> **Input data**

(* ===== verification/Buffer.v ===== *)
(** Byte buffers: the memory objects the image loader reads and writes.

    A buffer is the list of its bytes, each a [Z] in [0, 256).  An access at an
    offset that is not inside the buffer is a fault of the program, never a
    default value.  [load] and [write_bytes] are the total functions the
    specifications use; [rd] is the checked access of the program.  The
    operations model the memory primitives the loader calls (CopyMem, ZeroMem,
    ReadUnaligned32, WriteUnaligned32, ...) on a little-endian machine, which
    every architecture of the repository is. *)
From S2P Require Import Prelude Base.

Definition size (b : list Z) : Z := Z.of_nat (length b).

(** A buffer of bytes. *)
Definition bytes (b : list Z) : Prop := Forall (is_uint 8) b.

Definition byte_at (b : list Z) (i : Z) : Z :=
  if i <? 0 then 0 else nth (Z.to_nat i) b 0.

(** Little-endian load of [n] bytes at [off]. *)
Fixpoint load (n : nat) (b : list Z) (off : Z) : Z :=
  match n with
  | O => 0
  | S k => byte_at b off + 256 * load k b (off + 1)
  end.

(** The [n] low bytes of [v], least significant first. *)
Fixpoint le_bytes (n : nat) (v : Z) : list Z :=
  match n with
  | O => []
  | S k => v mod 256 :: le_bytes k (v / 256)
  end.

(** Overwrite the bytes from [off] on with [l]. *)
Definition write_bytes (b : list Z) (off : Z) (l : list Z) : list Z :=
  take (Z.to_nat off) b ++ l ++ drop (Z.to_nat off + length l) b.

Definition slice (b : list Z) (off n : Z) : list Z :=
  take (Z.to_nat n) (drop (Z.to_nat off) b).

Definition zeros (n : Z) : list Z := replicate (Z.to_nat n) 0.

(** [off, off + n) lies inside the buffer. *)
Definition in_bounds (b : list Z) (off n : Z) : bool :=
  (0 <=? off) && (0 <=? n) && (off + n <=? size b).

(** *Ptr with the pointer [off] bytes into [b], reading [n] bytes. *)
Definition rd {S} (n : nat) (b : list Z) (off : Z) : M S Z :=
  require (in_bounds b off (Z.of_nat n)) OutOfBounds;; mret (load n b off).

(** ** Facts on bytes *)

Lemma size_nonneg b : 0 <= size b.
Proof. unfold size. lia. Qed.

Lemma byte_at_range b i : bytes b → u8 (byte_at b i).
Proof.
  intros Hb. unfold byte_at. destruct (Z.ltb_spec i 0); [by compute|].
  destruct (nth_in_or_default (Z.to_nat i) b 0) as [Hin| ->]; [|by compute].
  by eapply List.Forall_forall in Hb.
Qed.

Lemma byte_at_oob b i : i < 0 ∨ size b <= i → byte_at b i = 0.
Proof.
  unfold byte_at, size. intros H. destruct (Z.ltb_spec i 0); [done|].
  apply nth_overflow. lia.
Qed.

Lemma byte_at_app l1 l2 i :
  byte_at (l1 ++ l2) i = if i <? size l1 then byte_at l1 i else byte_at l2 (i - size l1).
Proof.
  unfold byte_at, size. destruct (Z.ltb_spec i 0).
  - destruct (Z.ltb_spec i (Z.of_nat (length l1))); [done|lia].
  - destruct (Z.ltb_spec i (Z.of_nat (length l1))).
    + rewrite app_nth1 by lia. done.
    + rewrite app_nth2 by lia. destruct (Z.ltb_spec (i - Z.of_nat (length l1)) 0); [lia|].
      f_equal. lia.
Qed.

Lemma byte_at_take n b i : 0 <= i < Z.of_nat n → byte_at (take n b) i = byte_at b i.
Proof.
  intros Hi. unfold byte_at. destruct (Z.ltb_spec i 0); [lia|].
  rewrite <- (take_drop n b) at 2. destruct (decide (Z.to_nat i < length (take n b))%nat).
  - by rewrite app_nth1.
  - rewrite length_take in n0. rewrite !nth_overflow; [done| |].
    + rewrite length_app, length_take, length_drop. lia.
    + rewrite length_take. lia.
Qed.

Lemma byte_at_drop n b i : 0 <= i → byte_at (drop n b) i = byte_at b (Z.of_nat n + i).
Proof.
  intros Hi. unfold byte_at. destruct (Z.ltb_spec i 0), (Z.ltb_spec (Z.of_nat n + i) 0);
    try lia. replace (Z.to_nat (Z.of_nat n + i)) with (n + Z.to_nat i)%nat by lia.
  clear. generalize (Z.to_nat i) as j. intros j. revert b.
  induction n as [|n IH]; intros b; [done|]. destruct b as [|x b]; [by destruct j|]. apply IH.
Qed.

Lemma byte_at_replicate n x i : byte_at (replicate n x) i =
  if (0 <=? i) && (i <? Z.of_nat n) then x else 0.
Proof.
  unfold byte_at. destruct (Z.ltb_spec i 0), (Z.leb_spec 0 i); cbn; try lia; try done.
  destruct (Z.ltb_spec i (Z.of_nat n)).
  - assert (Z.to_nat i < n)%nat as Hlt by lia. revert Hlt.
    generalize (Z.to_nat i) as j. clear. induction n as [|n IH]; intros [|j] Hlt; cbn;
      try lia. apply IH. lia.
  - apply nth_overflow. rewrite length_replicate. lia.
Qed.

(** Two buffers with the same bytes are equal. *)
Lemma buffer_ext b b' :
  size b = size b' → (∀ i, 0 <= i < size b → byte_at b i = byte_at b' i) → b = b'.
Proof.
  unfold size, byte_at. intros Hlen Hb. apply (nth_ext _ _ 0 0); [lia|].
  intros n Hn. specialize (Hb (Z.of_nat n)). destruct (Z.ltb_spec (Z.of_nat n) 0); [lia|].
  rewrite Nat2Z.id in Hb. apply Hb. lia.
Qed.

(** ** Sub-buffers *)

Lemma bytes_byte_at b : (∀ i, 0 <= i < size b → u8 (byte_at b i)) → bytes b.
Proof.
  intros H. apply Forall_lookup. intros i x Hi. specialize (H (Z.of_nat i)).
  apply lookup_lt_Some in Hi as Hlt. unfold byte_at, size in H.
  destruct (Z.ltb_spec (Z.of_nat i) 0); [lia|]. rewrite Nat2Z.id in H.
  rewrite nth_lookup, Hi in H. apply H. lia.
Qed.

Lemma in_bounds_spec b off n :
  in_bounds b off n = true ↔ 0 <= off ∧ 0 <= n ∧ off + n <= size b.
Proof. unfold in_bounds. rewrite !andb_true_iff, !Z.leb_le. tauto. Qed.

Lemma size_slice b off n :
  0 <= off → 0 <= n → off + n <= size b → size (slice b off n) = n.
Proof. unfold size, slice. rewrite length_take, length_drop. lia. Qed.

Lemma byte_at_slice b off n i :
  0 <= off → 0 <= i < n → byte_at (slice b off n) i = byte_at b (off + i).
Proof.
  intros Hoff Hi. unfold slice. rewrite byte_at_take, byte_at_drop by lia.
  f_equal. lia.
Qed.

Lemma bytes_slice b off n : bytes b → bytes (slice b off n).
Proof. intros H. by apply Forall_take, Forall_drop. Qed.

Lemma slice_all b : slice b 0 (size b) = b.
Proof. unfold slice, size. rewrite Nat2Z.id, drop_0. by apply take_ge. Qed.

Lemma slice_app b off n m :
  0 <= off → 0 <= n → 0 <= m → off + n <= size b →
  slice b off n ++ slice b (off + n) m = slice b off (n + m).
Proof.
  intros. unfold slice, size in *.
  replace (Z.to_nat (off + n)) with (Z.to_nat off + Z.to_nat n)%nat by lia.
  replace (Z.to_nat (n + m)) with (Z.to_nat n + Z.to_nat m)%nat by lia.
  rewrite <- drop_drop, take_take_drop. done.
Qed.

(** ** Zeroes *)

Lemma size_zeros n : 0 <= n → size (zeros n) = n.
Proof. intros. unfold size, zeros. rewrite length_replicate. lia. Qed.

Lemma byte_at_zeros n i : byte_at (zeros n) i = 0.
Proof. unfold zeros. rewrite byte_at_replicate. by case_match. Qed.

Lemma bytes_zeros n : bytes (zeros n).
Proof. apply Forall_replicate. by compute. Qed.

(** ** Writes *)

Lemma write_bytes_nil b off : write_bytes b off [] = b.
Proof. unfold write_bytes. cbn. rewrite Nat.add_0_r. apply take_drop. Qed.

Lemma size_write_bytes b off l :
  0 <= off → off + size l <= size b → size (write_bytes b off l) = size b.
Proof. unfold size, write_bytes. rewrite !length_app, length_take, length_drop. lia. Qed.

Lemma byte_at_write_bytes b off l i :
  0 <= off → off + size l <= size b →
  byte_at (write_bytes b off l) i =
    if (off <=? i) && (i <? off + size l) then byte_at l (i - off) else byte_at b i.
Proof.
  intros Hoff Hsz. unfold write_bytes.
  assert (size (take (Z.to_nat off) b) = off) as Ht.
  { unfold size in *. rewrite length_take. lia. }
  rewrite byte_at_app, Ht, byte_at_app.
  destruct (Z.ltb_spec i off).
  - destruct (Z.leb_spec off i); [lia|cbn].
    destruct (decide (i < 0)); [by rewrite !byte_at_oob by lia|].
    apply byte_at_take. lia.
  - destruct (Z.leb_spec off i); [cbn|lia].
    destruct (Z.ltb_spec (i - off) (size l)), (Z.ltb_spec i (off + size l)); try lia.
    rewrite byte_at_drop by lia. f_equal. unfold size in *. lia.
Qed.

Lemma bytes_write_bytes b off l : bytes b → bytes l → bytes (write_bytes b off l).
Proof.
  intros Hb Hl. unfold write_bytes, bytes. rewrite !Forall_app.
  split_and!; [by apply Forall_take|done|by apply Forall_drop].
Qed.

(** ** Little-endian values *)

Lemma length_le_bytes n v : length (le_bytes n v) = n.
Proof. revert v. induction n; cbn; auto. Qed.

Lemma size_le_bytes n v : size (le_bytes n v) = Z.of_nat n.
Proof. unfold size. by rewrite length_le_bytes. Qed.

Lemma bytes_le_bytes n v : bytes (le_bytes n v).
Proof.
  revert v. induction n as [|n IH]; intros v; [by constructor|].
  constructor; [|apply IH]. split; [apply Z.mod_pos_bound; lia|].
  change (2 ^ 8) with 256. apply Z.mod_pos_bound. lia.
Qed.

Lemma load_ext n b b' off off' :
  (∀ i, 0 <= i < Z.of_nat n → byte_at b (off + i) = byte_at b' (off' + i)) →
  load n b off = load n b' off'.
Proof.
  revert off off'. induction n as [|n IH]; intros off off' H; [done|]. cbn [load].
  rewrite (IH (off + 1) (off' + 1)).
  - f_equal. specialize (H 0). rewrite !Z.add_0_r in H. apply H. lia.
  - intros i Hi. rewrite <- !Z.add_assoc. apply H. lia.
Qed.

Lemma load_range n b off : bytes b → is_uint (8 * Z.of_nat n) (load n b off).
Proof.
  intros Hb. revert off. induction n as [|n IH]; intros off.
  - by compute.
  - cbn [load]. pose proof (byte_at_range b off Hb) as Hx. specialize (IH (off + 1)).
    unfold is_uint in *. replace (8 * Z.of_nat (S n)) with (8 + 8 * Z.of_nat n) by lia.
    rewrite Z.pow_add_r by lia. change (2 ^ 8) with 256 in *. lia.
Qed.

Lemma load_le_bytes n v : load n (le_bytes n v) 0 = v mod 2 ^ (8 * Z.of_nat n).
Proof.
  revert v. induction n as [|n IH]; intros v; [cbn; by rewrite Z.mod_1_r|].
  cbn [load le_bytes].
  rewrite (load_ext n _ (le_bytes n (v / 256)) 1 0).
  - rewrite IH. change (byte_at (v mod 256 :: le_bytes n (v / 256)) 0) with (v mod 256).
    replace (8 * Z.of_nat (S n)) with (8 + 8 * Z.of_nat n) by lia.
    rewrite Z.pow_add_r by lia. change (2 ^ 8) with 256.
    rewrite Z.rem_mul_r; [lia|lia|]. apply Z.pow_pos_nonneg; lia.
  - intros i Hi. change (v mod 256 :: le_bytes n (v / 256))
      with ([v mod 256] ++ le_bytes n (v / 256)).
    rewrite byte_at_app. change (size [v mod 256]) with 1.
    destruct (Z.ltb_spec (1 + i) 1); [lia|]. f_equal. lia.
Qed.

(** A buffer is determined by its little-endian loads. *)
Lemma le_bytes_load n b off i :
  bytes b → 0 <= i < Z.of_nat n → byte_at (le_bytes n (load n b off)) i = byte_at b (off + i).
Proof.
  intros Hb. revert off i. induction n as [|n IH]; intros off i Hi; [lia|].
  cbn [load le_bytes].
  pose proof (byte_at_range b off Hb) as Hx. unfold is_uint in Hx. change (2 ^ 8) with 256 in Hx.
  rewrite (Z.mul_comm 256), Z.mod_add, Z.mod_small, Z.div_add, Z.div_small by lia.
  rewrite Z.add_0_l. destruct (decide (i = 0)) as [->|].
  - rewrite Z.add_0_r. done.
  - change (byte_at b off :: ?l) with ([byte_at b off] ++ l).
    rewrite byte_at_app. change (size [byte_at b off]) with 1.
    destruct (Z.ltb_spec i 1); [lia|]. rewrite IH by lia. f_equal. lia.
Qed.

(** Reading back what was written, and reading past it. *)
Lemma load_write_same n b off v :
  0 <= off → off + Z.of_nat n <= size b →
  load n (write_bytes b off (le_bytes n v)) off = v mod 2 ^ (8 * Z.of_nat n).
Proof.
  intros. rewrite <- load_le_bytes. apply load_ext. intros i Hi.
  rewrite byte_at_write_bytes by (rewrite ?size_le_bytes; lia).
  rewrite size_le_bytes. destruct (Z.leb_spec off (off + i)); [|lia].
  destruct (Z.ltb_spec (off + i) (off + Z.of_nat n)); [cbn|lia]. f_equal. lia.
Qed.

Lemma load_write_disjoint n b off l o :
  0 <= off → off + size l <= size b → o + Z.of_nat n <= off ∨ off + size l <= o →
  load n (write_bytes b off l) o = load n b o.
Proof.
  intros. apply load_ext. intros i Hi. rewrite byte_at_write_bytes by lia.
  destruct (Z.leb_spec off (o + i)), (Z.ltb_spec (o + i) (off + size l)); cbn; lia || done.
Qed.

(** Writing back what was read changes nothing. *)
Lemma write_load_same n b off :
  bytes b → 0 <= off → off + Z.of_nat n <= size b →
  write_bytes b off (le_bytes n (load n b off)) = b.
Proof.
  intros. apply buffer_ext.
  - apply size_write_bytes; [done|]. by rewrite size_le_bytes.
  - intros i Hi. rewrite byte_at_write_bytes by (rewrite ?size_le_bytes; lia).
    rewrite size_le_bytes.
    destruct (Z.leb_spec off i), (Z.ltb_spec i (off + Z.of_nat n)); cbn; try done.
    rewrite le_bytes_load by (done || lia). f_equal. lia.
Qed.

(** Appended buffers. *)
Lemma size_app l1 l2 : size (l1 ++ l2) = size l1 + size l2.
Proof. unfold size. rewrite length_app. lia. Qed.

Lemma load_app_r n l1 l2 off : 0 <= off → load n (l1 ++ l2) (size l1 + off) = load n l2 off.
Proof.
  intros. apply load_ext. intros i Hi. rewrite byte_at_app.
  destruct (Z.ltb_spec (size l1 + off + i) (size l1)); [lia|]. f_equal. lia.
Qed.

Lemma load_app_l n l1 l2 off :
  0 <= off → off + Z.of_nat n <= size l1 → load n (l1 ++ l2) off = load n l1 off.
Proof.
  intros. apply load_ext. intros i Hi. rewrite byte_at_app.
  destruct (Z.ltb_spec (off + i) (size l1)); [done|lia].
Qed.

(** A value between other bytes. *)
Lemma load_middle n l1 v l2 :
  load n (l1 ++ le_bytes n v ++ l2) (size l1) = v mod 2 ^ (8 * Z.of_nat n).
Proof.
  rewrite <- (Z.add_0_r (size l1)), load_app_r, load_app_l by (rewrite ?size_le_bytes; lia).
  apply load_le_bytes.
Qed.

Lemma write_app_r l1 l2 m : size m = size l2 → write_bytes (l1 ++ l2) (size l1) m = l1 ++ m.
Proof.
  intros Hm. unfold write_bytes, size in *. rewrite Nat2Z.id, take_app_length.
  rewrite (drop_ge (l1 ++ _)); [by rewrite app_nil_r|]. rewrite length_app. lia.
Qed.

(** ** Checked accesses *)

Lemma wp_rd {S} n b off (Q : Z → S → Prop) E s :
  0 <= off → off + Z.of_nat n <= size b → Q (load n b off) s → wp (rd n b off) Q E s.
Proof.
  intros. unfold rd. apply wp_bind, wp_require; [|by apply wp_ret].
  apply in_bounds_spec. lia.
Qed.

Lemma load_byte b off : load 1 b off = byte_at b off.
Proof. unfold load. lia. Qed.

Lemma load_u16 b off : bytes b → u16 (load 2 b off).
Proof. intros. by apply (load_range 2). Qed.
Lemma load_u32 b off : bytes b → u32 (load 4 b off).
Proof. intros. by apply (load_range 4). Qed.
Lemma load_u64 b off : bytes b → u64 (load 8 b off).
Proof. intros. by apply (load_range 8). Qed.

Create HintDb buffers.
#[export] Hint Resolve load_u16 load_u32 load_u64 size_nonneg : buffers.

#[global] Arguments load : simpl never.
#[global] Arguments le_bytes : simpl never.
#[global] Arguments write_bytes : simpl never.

> **Your objective**
For this exercise, reproduce exactly each line from the one containing "Lemma load_u32 b" through the last line of the data, and no others.

> **Result for this task**
Lemma load_u32 b off : bytes b → u32 (load 4 b off).
Proof. intros. by apply (load_range 4). Qed.
Lemma load_u64 b off : bytes b → u64 (load 8 b off).
Proof. intros. by apply (load_range 8). Qed.

Create HintDb buffers.
#[export] Hint Resolve load_u16 load_u32 load_u64 size_nonneg : buffers.

#[global] Arguments load : simpl never.
#[global] Arguments le_bytes : simpl never.
#[global] Arguments write_bytes : simpl never.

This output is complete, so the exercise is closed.